Well… no. No, I don’t want to stop the world, because the world is already too slow for me, you see. I do not identify with the rushed life of a busy person, because my life is not particularly busy. There are busier times, but even they are in slow-motion compared to the life I once lived as a teacher. When I had some energy left in me. When pain didn’t plague many of my days. I don’t want to stop the world because each moment for me can be stretched out too far already. Living in sickness is like that – seconds turn to minutes, and minutes into hours, when those seconds and minutes and hours are steeped in pain – whether physical, mental or spiritual. Instead of wishing we have more time, we may wish for less. We may wish for time to pass more quickly, for sleep to come sooner and last longer.

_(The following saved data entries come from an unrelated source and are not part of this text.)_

(** [ProfileManager._create_default_config] *)
Definition _create_default_config (path : string) (p : Process)
  : config * Process :=
  let p := print (CreatingDefaults path) p in
  let default_data :=
    CDict [("profiles"%string, TheDefaults);
           (SETTINGS_KEY, Val default_settings_json)] in
  let p := _write_to_file path default_data p in
  (default_data, p).

(** [ProfileManager._load_or_create] *)
Definition _load_or_create (path : string) (p : Process)
  : result config * Process :=
  let recreate p :=
    let p := print (WarningCorrupt path) p in
    let (c, p) := _create_default_config path p in
    (Returns c, p) in
  match fs p path with
  | Missing =>
      let (c, p) := _create_default_config path p in (Returns c, p)
  | Undecodable => (Raises UnicodeDecodeError, p)
  | Corrupt => recreate p
  | Holds data =>
      match contains "profiles" data with
      | Raises e => (Raises e, p)
      | Returns false => recreate p
      | Returns true =>
          match contains SETTINGS_KEY data with
          | Raises e => (Raises e, p)
          | Returns false => recreate p
          | Returns true => (Returns (loaded data), p)
          end
      end
  end.

(** [ProfileManager.__init__] *)
Definition __init__ (profiles_path : string) (p : Process)
  : result ProfileManager * Process :=
  match _load_or_create profiles_path p with
  | (Returns c, p) => (Returns (mk_ProfileManager profiles_path c), p)
  | (Raises e, p) => (Raises e, p)
  end.

(** [self.config_data.get(key, {})] *)
Definition config_get (key : string) (self : ProfileManager) (p : Process)
  : result json :=
  match config_data self with
  | CDict items =>
      Returns (match dict_get key items with
               | Some s => deref p s
               | None => JDict []
               end)
  | CPlain _ => Raises AttributeError
  end.

(** [ProfileManager.get_profiles] *)
Definition get_profiles (self : ProfileManager) (p : Process) : result json :=
  config_get "profiles" self p.

(** [ProfileManager.get_app_settings] *)
Definition get_app_settings (self : ProfileManager) (p : Process) : result json :=
  config_get SETTINGS_KEY self p.

(** [self.config_data["profiles"]] *)
Definition profiles_slot (self : ProfileManager) : result (list (string * slot) * slot) :=
  match config_data self with
  | CDict items =>
      match dict_get "profiles" items with
      | Some s => Returns (items, s)
      | None => Raises KeyError
      end
  | CPlain _ => Raises TypeError
  end.

(** [ProfileManager.save_profile] *)
Definition save_profile (name : string) (settings : json)
    (self : ProfileManager) (p : Process)
  : result unit * ProfileManager * Process :=
  match profiles_slot self with
  | Raises e => (Raises e, self, p)
  | Returns (items, s) =>
      match setitem name settings s p with
      | Raises e => (Raises e, self, p)
      | Returns (s', p) =>
          let self := mk_ProfileManager (path self)
                        (CDict (dict_set "profiles" s' items)) in
          let p := _write_to_file (path self) (config_data self) p in
          let p := print (ProfileSaved name) p in
          (Returns tt, self, p)
      end
  end.

(** [ProfileManager.delete_profile] *)
Definition delete_profile (name : string) (self : ProfileManager) (p : Process)
  : result bool * ProfileManager * Process :=
  match profiles_slot self with
  | Raises e => (Raises e, self, p)
  | Returns (items, s) =>
      match contains name (deref p s) with
      | Raises e => (Raises e, self, p)
      | Returns false => (Returns false, self, p)
      | Returns true =>
          match delitem name s p with
          | Raises e => (Raises e, self, p)
          | Returns (s', p) =>
              let self := mk_ProfileManager (path self)
                            (CDict (dict_set "profiles" s' items)) in
              let p := _write_to_file (path self) (config_data self) p in
              let p := print (ProfileDeleted name) p in
              (Returns true, self, p)
          end
      end
  end.
(** X15: the two arguments are tied by the identifier: when [main] returns
    and the test path did not exist after the primary write, the test file
    holds the import line and the placeholder of the module identifier of the
    first argument. *)
Theorem main_test_file_imports_primary
    (cwd : location) (prog a b : string) (rest : list string) (w : world) :
  let w1 := (write_lean_file cwd (Path_of_string a) w).2 in
  (main cwd (prog :: a :: b :: rest) w).1 = inr tt →
  exists_ cwd (files w1) (Path_of_string b) = false →
  ∃ m, module_identifier (Path_of_string a) = inr m ∧
       os_stat cwd (files (main cwd (prog :: a :: b :: rest) w).2)
         (Path_of_string b)
       = inr (File (Str.unlines ["import " +:+ m; "";
                                 "-- TODO: add tests for " +:+ m +:+ "."])).
Proof.
  intros w1. subst w1. rewrite main_primary_and_test.
  rewrite write_lean_file_create. unfold bind, lift.
  destruct (create cwd (Path_of_string a) lean_content w) as [[e|[]] w1];
    cbn [fst snd]; [done |].
  destruct (module_identifier (Path_of_string a)) as [e1|m]; [done |].
  rewrite write_test_file_create. intros Hr Hex. exists m. split; [done |].
  rewrite <- test_content_lines.
  pose proof (create_outcome cwd (Path_of_string b) (test_content m) w1 Hex) as H.
  destruct (create cwd (Path_of_string b) (test_content m) w1) as [[e|[]] w2];
    simpl in *; [done |].
  by destruct H as (Hs & _).
Qed.

Lemma main_test_file_imports_primary_witness :
  ∃ m, module_identifier (Path_of_string "x/y.v2/Foo.lean") = inr m ∧
       os_stat ["home"]
         (files (main ["home"]
                   ["new_component.py"; "x/y.v2/Foo.lean"; "t/FooTest.lean"]
                   home_world).2)
         (Path_of_string "t/FooTest.lean")
       = inr (File (Str.unlines ["import " +:+ m; "";
                                 "-- TODO: add tests for " +:+ m +:+ "."])).
Proof.
  apply (main_test_file_imports_primary ["home"] "new_component.py"
           "x/y.v2/Foo.lean" "t/FooTest.lean" [] home_world);
    vm_compute; reflexivity.
Defined.
(** The watchdog takes a step. *)
Lemma watchdog_step_invariant s : Inv s -> Inv (step k s Watchdog).
Proof.
  intros Hinv. pose proof (counters_bounded s Hinv) as [Hnonneg Hroom].
  destruct Hinv as [Hw Hc Ha He Ht Hwd Hf].
  unfold step. destruct (watch s) as [p|] eqn:Hp; [|constructor; try assumption;
    rewrite Hp; assumption].
  destruct Hwd as [Hk Hok].
  destruct p as [|t acc|]; cbn [watch_nb_find].
  - (* WatchSleep *)
    destruct (stop_threads (shared s)) eqn:Hstop;
      constructor; cbn [shared workers watch watch_ok]; rewrite ?Hstop;
      try assumption; try (split; [assumption|exact I]).
    split; [assumption|]. unfold NB_THREADS.
    change (Z.to_nat 0) with 0%nat. rewrite take_0. unfold total. simpl. lia.
  - (* WatchSum *)
    destruct Hok as (Ht8 & Hacc).
    pose proof (total_take_le (nb_find_thread (shared s)) (Z.to_nat t) Hnonneg) as Hle.
    destruct (Z.ltb_spec t NB_THREADS) as [Hlt|Hge].
    + destruct (lookup_lt_is_Some_2 (nb_find_thread (shared s)) (Z.to_nat t))
        as [c Hc']. { rewrite Hc, segs_count. lia. }
      rewrite Hc'. cbn [default from_option id].
      pose proof (total_take_S _ _ _ Hc') as HS.
      pose proof (total_take_le (nb_find_thread (shared s)) (S (Z.to_nat t)) Hnonneg)
        as Hle'.
      assert (0 <= c) by (rewrite Forall_forall in Hnonneg;
                          eapply Hnonneg, list_elem_of_lookup_2, Hc').
      rewrite !IntFacts.add_small by (unfold NB_THREADS in *; int_lia).
      constructor; cbn [shared workers watch watch_ok]; try assumption.
      split; [assumption|]. split; [lia|].
      replace (Z.to_nat (t + 1)) with (S (Z.to_nat t)) by lia. lia.
    + destruct (Z.ltb_spec k acc) as [Hkacc|Hkacc].
      * constructor; cbn [shared workers watch watch_ok stop_threads
                          nb_find_thread U_threads val_threads];
          try assumption; try (split; [assumption|exact I]).
        -- intros t' w seg Hw' Hseg'. destruct (Ht t' w seg Hw' Hseg') as [Htr _].
           split; [assumption|discriminate].
        -- intros _. right. lia.
      * constructor; cbn [shared workers watch watch_ok]; try assumption.
        split; [assumption|exact I].
  - constructor; cbn [shared workers watch watch_ok]; try assumption.
    split; [assumption|exact I].
Qed.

It leaves a question for us ‘spoonie’ types: what does rest mean for us? And more specifically, what does Sabbath mean for us? I was present recently at a wonderful re-telling of creation events using godly play. I loved the way the storyteller brought the wonder and beauty and sheer awesomeness of creation to life, but when the seventh day came it plunged me into both joy and despair. On the seventh day, God rested. So we must rest. We must take time out from our lives and have a day off.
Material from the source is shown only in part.